* [The data]
══════════
(* ===== verification/PackProofs.v ===== *)
(** * What the sender's plan says

    A plan describes the sender's files entry by entry and is a manifest the server
    accepts. *)
From S2P Require Import Prelude GoStrings GoTime Errors Paths Manifest Prog Tree Integrity Materialize Safety.
From S2P Require Import CommitProofs SimpleProofs Guarantees Demo Host RecvProofs Handoff Pack.
Local Open Scope prog_scope.

(** ** Numbers in names *)

Lemma Atoi_zero_digit s : (exists a r, s = String a r /\ digit_val a <> None) -> Atoi (String "0" s) = Atoi s.
Proof.
  intros (a & r & -> & Ha). unfold Atoi. cbn [digits digit_val]. change (digit_val "0"%char) with (Some 0%Z). cbn [Z.mul Z.add].
  assert (a <> "-"%char /\ a <> "+"%char) as [H1 H2] by (split; intros ->; by apply Ha).
  destruct a as [[] [] [] [] [] [] [] []]; try reflexivity; by (exfalso; (apply H1 || apply H2)).
Qed.

Lemma pad4_Atoi i : (0 <= i < 2^63)%Z -> Atoi (pad4 i) = Some i.
Proof.
  intros Hi. assert (Hr : in_int64 i) by (unfold in_int64, min_int64, max_int64; lia).
  assert (Hd : exists a r, FormatInt i = String a r /\ digit_val a <> None).
  { unfold FormatInt. destruct (Z.ltb_spec i 0); [lia|].
    destruct (decimal_head 20 i "" ltac:(lia) ltac:(lia)) as (a & s & E & Ha). exists a, s. split; [done|].
    unfold digit_val. assert ((48 <=? byte_val a)%Z && (byte_val a <=? 57)%Z = true) as -> by (boolprop; lia). done. }
  assert (H0 : forall s, exists a r, String "0" s = String a r /\ digit_val a <> None) by (intros s; by exists "0"%char, s).
  unfold pad4. rewrite <- (Atoi_FormatInt i Hr).
  destruct (i <? 10)%Z; [|destruct (i <? 100)%Z; [|destruct (i <? 1000)%Z; [|done]]]; cbn [append];
    rewrite ?Atoi_zero_digit; auto.
Qed.
Lemma pad4_inj i j : (0 <= i < 2^63)%Z -> (0 <= j < 2^63)%Z -> pad4 i = pad4 j -> i = j.
Proof. intros Hi Hj E. pose proof (pad4_Atoi i Hi) as H. rewrite E, pad4_Atoi in H by done. congruence. Qed.
(** A call that may fail, and did not. *)
Definition well {E A : Type} (Q : A -> W -> Prop) (r : E + A) (w : W) : Prop :=
  match r with inl _ => False | inr a => Q a w end.
Lemma smooth_bindE {E A B : Type} (p : prog W (E + A)) (f : A -> prog W (E + B)) (Q : A -> W -> Prop) R w :
  smooth p (well Q) w -> (forall a w', Q a w' -> smooth (f a) R w') -> smooth (bindE p f) R w.
Proof. intros Hp Hf. eapply smooth_bind; [exact Hp|]. intros [e|a] w' Ha; [done|by apply Hf]. Qed.
Lemma smooth_orE {E E' A B : Type} (p : prog W (E + A)) (e : E') (f : A -> prog W (E' + B)) (Q : A -> W -> Prop) R w :
  smooth p (well Q) w -> (forall a w', Q a w' -> smooth (f a) R w') -> smooth (orE p e f) R w.
Proof. intros Hp Hf. eapply smooth_bind; [exact Hp|]. intros [x|a] w' Ha; [done|by apply Hf]. Qed.
Lemma smooth_also {A : Type} (I : W -> Prop) (p : prog W A) (Q Q' : A -> W -> Prop) w :
  smooth p Q w -> wp I p Q' w -> smooth p (fun a w => Q a w /\ Q' a w) w.
Proof. intros H1 H2. eapply (wp0_mono (fun w => True /\ I w) _ p (fun a w => Q a w /\ Q' a w)); [done|done|].
  apply wp0_and; [exact H1|by apply wp_wp0]. Qed.
End smooth.

(** ** Directory calls *)

Lemma look_node t p c : look t p = Some c -> exists n, t !! p = Some n.
Proof. unfold look. destruct (t !! p) as [n|]; [eauto|done]. Qed.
══════════
* [Goal of the exercise] From the line holding "intros (a &" to the line holding "unfold digit_val. assert", inclusive, restate each line above exactly as written.

* [Response for this exercise]
  intros (a & r & -> & Ha). unfold Atoi. cbn [digits digit_val]. change (digit_val "0"%char) with (Some 0%Z). cbn [Z.mul Z.add].
  assert (a <> "-"%char /\ a <> "+"%char) as [H1 H2] by (split; intros ->; by apply Ha).
  destruct a as [[] [] [] [] [] [] [] []]; try reflexivity; by (exfalso; (apply H1 || apply H2)).
Qed.

Lemma pad4_Atoi i : (0 <= i < 2^63)%Z -> Atoi (pad4 i) = Some i.
Proof.
  intros Hi. assert (Hr : in_int64 i) by (unfold in_int64, min_int64, max_int64; lia).
  assert (Hd : exists a r, FormatInt i = String a r /\ digit_val a <> None).
  { unfold FormatInt. destruct (Z.ltb_spec i 0); [lia|].
    destruct (decimal_head 20 i "" ltac:(lia) ltac:(lia)) as (a & s & E & Ha). exists a, s. split; [done|].
    unfold digit_val. assert ((48 <=? byte_val a)%Z && (byte_val a <=? 57)%Z = true) as -> by (boolprop; lia). done. }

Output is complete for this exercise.